MEDAN, SUARAPERJUANGAN.ID - Hingga kuartal I tahun 2023 (sampai April 2023), Kejaksaan Tinggi Sumatera Utara telah menghentikan 25 perkara di wilayah hukumnya dengan pendekatan keadilan restoratif setelah sebelumnya dilakukan ekspose perkara di hadapan Jaksa Agung Muda Bidang Pidana Umum (JAM Pidum) Kejaksaan Agung RI Dr. Fadil Zumhana.
Saat dikonfirmasi kepada Kajati Sumut Idianto, SH,MH melalui Kasi Penkum Kejati Sumut Yos A Tarigan, SH, MH bahwa penghentian penuntutan sebuah perkara dilakukan setelah sebelumnya dilakukan ekspose secara berjenjang hingga akhirnya disetujui untuk dihentikan.
Lebih lanjut Yos menyampaikan, bahwa penghentian penuntutan 25 perkara (hingga April 2023) dengan pendekatan restorative justice berasal dari beberapa Kejari dan Cabjari di wilayah hukum Kejati Sumut. Perkara-perkara yang berhasil dihentikan dengan pendekatan keadilan restoratif berpedoman pada Peraturan Jaksa Agung No. 15 tahun 2020 yaitu, tersangka baru pertama kali melakukan tindak pidana, jumlah kerugian akibat pencurian yang dilakukan tersangka di bawah dua setengah juta rupiah, ancaman hukuman dibawah 5 tahun penjara, adanya perdamaian antara tersangka dengan korban dan direspons positif oleh keluarga.
Dari 25 perkara yang dihentikan penuntutannya dengan pendekatan RJ atau keadilan restoratif, lanjut Yos diantaranya ada perkara KDRT, pencurian sawit, penganiayaan dan kejahatan lainnya.
“Penghentian penuntutan dilakukan ketika antara tersangka dan korban ada kesepakatan berdamai dan tersangka menyesali perbuatannya serta berjanji tidak akan mengulangi perbuatannya lagi.
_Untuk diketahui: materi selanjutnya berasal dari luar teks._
(** Whether [', '.join(v)] returns: [v] has to be iterable and yield strings
    only.  A string yields its characters and a dict its keys; [None], a
    boolean and a number are not iterable. *)
Definition py_joinable (v : json) : bool :=
  match v with
  | JStr _ => true
  | JArr l => forallb is_JStr l
  | JObj _ => true
  | _ => false
  end.

(** Whether a value can be used as a dict key: lists and dicts are
    unhashable. *)
Definition py_hashable (v : json) : bool :=
  match v with
  | JArr _ | JObj _ => false
  | _ => true
  end.

(** [max(x, 1)]: Python keeps the first argument unless a later one is
    strictly greater. *)
Definition py_max (x y : Q) : Q := if Qgt_bool y x then y else x.

(** ** Formatting with [:.1f]

    The value is rounded to the nearest tenth, ties to even, and printed
    with one digit after the point. *)
Definition round_half_even (n : Z) (d : Z) : Z :=
  let f := (n / d)%Z in
  let r := (n mod d)%Z in
  match (2 * r ?= d)%Z with
  | Lt => f
  | Gt => (f + 1)%Z
  | Eq => if Z.even f then f else (f + 1)%Z
  end.

Definition fmt_1f (q : Q) : string :=
  let tenths := round_half_even (10 * Z.abs (Qnum q)) (Z.pos (Qden q)) in
  (if (Qnum q <? 0)%Z then "-" else "")
    +:+ pretty (tenths / 10)%Z +:+ "." +:+ pretty (tenths mod 10)%Z.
Proses pelaksanaan perdamaian juga disaksikan oleh keluarga, tokoh masyarakat dan tokoh agama serta difasilitasi oleh Kajari, Kacabjari dan jaksa yang menangani perkaranya,” tandasnya.
Yos menambahkan, penghentian penuntutan dengan pendekatan keadilan restoratif ini membuka ruang yang sah menurut hukum bagi pelaku dan korban secara bersama merumuskan penyelesaian permasalahan guna dilakukannya pemulihan keadaan ke keadaan semula, dan masyarakat menyambut positif proses perdamaian ini.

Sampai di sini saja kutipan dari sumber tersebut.